Y a-t-il encore des wagnériens ? Telle est la question, à première vue plutôt absurde, que je me posais l’autre soir en contemplant, avant le lever du rideau, la foule dense qui s’entassait, depuis les strapontins d’orchestre jusqu’au sol rugueux des quatrièmes. Qui, dans cette foule, pouvait se dire wagnérien ?

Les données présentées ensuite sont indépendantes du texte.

(** ** item *)

(** C10: [item::get] converts the [std::ptrdiff_t] component to
    [std::size_t]; for a negative component it returns the component
    reduced modulo [2 ^ word_width], not the negative value, while
    [get_global_id] hands the signed component back unchanged. *)
Theorem item_get_size_t (it : sycl.item.t) (dimension : nat) (v : Z) :
  sycl.item.GlobalIndex it !! dimension = Some v →
  INTPTR_MIN ≤ v < 0 →
  sycl.item.get it dimension = Some (v `mod` 2 ^ word_width)
  ∧ v `mod` 2 ^ word_width = v + 2 ^ word_width
  ∧ sycl.item.get it dimension ≠ Some v
  ∧ sycl.item.get_global_id it !! dimension = Some v.
Proof.
  intros Hv Hneg. unfold sycl.item.get, sycl.item.get_global_id, to_size_t.
  rewrite Hv. simpl.
  assert (v `mod` 2 ^ word_width = v + 2 ^ word_width) as Hmod.
  { unfold INTPTR_MIN, word_width in *. simpl in Hneg.
    symmetry. apply (Z.mod_unique_pos _ _ (-1)). all: lia. }
  split; [done|]. split; [done|]. split; [|done].
  rewrite Hmod. unfold word_width. intros [= H]. lia.
Qed.

Lemma item_get_size_t_witness :
  sycl.item.get (sycl.item.mk [4; 4] [2; -1] [0; -3]) 1
    = Some ((-1) `mod` 2 ^ word_width)
  ∧ (-1) `mod` 2 ^ word_width = -1 + 2 ^ word_width
  ∧ sycl.item.get (sycl.item.mk [4; 4] [2; -1] [0; -3]) 1 ≠ Some (-1)
  ∧ sycl.item.get_global_id (sycl.item.mk [4; 4] [2; -1] [0; -3]) !! 1%nat
    = Some (-1).
Proof.
  apply (item_get_size_t (sycl.item.mk [4; 4] [2; -1] [0; -3]) 1 (-1)).
  - reflexivity.
  - vm_compute. split; [discriminate | reflexivity].
Defined.

(** ** The offset of an element *)

Lemma element_offset_Some (extents indices : list Z) (o : Z) :
  element_offset extents indices = Some o →
  Forall2 (λ i e, 0 ≤ i < e) (take (length extents) indices) extents
  ∧ 0 ≤ o < product extents.
Proof.
  revert indices o.
  induction extents as [|e extents IH]; intros indices o; simpl.
  - intros [= <-]. rewrite take_0. split; [constructor|].
    unfold product. simpl. lia.
  - destruct indices as [|i indices]; [done|].
    case_decide as Hi; [|done].
    destruct (element_offset extents indices) as [o'|] eqn:Ho'; [|done].
    simpl. intros [= <-]. destruct (IH _ _ Ho') as [Hall Hb].
    split; [by constructor|]. unfold product in *. simpl. nia.
Qed.

Lemma element_offset_is_Some (extents indices : list Z) :
  Forall2 (λ i e, 0 ≤ i < e) (take (length extents) indices) extents →
  is_Some (element_offset extents indices).
Proof.
  revert indices.
  induction extents as [|e extents IH]; intros indices; simpl;
    [by eexists|].
  destruct indices as [|i indices]; simpl; [by inversion 1|].
  intros H. apply Forall2_cons in H as [Hi H].
  rewrite decide_True by done. destruct (IH _ H) as [o ->]. by eexists.
Qed.

(** Two index lists with the same offset agree on the entries the access
    looks at. *)
Lemma element_offset_inj (extents indices indices' : list Z) (o : Z) :
  element_offset extents indices = Some o →
  element_offset extents indices' = Some o →
  take (length extents) indices = take (length extents) indices'.
Proof.
  revert indices indices' o.
  induction extents as [|e extents IH]; intros indices indices' o; simpl;
    [by rewrite !take_0|].
  destruct indices as [|i indices]; [done|].
  destruct indices' as [|j indices']; [done|].
  case_decide as Hi; [|done]. case_decide as Hj; [|done].
  destruct (element_offset extents indices) as [o1|] eqn:Ho1; [|done].
  destruct (element_offset extents indices') as [o2|] eqn:Ho2; [|done].
  simpl. intros [= <-] [= Heq].
  apply element_offset_Some in Ho1 as Hb1. destruct Hb1 as [_ Hb1].
  apply element_offset_Some in Ho2 as Hb2. destruct Hb2 as [_ Hb2].
  assert (i = j) as -> by nia.
  assert (o1 = o2) as -> by lia.
  f_equal. by eapply IH.
Qed.

(** ** Memory *)

Section MemoryFacts.
Context {T : Type}.
Implicit Types (h : heap T) (p q : pointer) (v : T).

Lemma load_range_block h p n elements :
  load_range h p n = Some elements → (block p < length h)%nat.
Proof.
  unfold load_range. case_decide; [|done].
  destruct (h !! block p) as [b|] eqn:Hb; [|done].
  intros _. by eapply lookup_lt_Some.
Qed.

Lemma store_block h p v h' :
  store h p v = Some h' → (block p < length h)%nat ∧ length h' = length h.
Proof.
  unfold store. case_decide; [|done].
  destruct (h !! block p) as [b|] eqn:Hb; [|done]. simpl.
  case_decide; [|done]. intros [= <-].
  split; [by eapply lookup_lt_Some|by rewrite length_insert].
Qed.

(** A store leaves the other blocks as they were. *)
Lemma load_store_other_block h p v h' q :
  store h p v = Some h' → block p ≠ block q → load h' q = load h q.
Proof.
  unfold store, load. case_decide; [|done].
  destruct (h !! block p) as [b|] eqn:Hb; [|done]. simpl.
  case_decide; [|done]. intros [= <-] Hne.
  by rewrite list_lookup_insert_ne.
Qed.

(** A store is read back from the same place. *)
Lemma load_store_same h p v h' :
  store h p v = Some h' → load h' p = Some v.
Proof.
  unfold store, load. case_decide; [|done].
  destruct (h !! block p) as [b|] eqn:Hb; [|done]. simpl.
  case_decide; [|done]. intros [= <-].
  rewrite list_lookup_insert_eq by (by eapply lookup_lt_Some). simpl.
  by rewrite list_lookup_insert_eq.
Qed.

Le wagnérisme, en tant que culte exclusif, est une chose née de l’antipathie que la Musique de l’Avenir inspirait en France, et dont l’origine se rattache à l’essentiel théorème

de mécanique sociale et psychique, qui veut que la réaction soit égale à l’action. Depuis que les œuvres du maître allemand se jouent partout, maintenant que le Bayreuthisme se diffuse, l’esprit sectaire a évolué en deux formes disparates : l’admiration calme et non combatives des uns, l’intransigeance bruyante des autres. Mais cet amour du dieu n’a pour temple que certains salons fermés, et pour culte que l’audition de certaines pages, triées parmi les plus absconses (je ne dis pas les plus obscures) des œuvres de la dernière manière. Lohengrin n’en est plus là : il est tombé dans le domaine public ! le zèle étroit des pontifes en a fait comme une ébauche maladroite du définitif Parsifal, un péché de jeunesse presque, et, pour ainsi parler, une pochade peu avouable du maître, bonne à mettre au même rancart que Rienzi, déshonoré par sa coupe en duos et trios, et Tannhauser stigmatisé par son ballet et par ses italianismes.

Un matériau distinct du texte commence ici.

Lemma normalizeProbabilities_fields (l : list ClassificationResult) :
  Forall2 (fun p q => CRClassName q = CRClassName p /\ CRLabel q = CRLabel p /\
                      CRDescription q = CRDescription p /\
                      CRConfidence q = CRConfidence p)
          l (normalizeProbabilities l).
Proof.
  unfold normalizeProbabilities.
  generalize (foldl (fun total pred => F64.add total (CRProbability pred)) F64.zero l).
  intros total. destruct (F64.gtb _ _).
  - induction l as [|a l IH]; cbn [map]; [constructor|].
    constructor; [cbn; auto|exact IH].
  - induction l as [|a l IH]; [constructor|]. constructor; [auto|exact IH].
Qed.

Section Reading.

Variable mathExp : float64 -> float64.
Variable mathSin : float64 -> float64.
Variable sortSlice :
  (ClassificationResult -> ClassificationResult -> bool) ->
  list ClassificationResult -> list ClassificationResult.
Variable Image : Type.
Variables pngDecode jpegDecode webpDecode : list Byte.byte -> option Image.
Variable resizeImage : Image -> Z -> Z -> Image.
Variable convertToRGB : Image -> Image.
Variable jpegEncode : Image -> Z -> option (list Byte.byte).

Local Abbreviation predict :=
  (PredictImage mathExp mathSin sortSlice Image pngDecode jpegDecode webpDecode
                resizeImage convertToRGB jpegEncode).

Aussi l’émotion ressentie par le public, qui se pressait cette semaine aux représentations de Lohengrin, n’avait-il rien de feint, et nous avons pas eu la malicieuse joie d’entendre au foyer et dans le couloir des loges, ces appréciations savoureuses dont le convenu constitue un des plus précieux rites de la musicographie mondaine. Les purs s’étaient abstenus. Qu’il est loin le temps où louer Lohengrin était une preuve de courage et l’indice d’un esprit révolutionnaire, et qui se souvient des batailles d’antan, où les croyants de la première heure combattirent le bon combat. Qui se souvient de l’incident Neumann ?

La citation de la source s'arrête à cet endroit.